In the records below, find the line with "(s ← [rf_request_id" and the line with "Definition sign_receipt (key". Print both exactly, along with every line between them, and no other line.

Dataset content START

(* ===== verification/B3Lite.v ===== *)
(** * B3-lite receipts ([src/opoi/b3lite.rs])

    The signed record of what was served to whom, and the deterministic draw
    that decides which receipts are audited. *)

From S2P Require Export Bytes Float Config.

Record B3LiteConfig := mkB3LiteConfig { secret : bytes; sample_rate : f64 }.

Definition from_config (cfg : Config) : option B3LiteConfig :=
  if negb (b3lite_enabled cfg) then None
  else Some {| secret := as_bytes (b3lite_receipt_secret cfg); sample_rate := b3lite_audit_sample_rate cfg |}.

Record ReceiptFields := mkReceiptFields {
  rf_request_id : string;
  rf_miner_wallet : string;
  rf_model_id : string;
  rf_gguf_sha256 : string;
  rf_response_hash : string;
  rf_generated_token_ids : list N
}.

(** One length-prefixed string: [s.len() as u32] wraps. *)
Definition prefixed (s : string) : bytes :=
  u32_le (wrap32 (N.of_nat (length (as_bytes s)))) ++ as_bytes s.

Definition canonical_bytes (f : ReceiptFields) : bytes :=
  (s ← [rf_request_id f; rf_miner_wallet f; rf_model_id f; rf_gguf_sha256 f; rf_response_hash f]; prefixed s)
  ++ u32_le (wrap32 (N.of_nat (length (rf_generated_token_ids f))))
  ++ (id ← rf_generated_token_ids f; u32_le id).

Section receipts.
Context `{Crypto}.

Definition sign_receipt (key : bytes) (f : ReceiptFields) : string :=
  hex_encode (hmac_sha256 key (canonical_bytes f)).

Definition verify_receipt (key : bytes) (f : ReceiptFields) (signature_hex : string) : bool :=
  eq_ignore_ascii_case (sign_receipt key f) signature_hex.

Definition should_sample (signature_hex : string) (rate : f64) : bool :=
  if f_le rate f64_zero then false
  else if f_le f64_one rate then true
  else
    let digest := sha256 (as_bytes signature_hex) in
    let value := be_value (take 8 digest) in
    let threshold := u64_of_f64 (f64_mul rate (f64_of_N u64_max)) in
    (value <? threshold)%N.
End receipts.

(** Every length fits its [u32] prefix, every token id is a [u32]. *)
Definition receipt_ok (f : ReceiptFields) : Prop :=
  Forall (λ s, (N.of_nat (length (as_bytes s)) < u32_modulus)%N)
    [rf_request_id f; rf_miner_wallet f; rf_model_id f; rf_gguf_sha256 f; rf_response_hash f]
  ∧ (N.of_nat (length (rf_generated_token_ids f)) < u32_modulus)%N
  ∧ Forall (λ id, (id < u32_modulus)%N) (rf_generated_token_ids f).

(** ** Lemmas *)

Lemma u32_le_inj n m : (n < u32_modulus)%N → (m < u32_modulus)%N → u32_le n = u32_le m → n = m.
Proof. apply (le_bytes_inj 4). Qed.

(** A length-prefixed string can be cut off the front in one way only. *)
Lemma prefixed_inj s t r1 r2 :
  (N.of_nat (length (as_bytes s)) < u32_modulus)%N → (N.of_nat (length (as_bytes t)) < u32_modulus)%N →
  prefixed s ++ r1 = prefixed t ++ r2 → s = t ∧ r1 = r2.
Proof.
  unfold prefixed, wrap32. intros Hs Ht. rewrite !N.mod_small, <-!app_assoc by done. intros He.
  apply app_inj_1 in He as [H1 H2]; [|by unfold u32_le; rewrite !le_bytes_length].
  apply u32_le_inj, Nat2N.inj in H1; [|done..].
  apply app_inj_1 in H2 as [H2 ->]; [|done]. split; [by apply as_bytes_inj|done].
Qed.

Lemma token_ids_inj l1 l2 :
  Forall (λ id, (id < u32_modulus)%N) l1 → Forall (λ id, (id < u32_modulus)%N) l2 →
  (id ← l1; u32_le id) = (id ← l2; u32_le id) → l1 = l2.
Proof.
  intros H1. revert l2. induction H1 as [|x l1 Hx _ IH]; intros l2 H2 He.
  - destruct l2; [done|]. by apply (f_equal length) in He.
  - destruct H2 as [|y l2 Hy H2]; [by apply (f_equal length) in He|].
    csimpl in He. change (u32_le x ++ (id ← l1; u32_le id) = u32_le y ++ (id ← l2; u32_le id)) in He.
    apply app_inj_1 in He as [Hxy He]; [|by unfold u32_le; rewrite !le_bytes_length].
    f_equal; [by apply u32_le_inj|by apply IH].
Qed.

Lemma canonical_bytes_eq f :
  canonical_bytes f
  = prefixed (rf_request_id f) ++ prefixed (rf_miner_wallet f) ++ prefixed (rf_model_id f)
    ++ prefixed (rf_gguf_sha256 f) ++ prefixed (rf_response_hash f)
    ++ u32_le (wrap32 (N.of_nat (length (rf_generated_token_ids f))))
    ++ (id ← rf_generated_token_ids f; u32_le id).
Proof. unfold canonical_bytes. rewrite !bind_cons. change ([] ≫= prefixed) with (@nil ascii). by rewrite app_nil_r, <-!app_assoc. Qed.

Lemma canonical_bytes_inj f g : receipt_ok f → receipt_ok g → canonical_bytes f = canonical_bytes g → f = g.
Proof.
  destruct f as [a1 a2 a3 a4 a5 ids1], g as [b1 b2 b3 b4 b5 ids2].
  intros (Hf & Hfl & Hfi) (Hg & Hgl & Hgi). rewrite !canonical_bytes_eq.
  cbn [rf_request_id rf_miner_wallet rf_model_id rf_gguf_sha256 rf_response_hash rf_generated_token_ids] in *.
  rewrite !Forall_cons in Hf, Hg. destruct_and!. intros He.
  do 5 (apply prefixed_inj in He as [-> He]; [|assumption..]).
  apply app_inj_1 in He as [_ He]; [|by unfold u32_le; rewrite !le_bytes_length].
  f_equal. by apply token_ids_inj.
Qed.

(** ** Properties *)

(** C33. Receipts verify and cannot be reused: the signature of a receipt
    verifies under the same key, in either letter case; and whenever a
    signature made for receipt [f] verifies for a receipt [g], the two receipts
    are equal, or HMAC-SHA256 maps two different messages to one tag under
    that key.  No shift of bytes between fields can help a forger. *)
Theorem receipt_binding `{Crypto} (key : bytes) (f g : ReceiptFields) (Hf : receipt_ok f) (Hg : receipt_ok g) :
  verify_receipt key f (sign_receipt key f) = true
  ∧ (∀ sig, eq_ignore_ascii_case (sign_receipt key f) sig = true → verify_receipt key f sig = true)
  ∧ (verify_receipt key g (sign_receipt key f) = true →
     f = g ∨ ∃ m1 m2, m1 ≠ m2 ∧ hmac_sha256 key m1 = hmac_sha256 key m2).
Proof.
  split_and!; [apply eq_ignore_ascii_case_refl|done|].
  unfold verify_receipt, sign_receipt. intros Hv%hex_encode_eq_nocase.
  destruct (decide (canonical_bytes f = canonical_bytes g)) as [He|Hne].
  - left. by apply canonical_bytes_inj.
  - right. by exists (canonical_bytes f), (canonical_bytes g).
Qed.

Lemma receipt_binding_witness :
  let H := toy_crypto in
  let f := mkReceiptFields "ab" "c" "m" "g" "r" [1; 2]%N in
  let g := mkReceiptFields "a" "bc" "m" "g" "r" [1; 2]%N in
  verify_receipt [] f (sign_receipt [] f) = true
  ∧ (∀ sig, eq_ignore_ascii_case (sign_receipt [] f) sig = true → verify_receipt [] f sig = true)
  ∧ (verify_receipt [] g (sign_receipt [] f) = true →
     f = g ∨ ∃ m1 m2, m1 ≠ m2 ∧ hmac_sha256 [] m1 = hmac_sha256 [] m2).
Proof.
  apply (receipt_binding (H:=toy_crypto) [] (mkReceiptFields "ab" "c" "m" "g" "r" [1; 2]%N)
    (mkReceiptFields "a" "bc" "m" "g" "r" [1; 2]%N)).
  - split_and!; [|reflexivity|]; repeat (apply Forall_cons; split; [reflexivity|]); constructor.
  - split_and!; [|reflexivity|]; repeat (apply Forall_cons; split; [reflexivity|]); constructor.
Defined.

Dataset content END

Result of the exercise:
  (s ← [rf_request_id f; rf_miner_wallet f; rf_model_id f; rf_gguf_sha256 f; rf_response_hash f]; prefixed s)
  ++ u32_le (wrap32 (N.of_nat (length (rf_generated_token_ids f))))
  ++ (id ← rf_generated_token_ids f; u32_le id).

Section receipts.
Context `{Crypto}.

Definition sign_receipt (key : bytes) (f : ReceiptFields) : string :=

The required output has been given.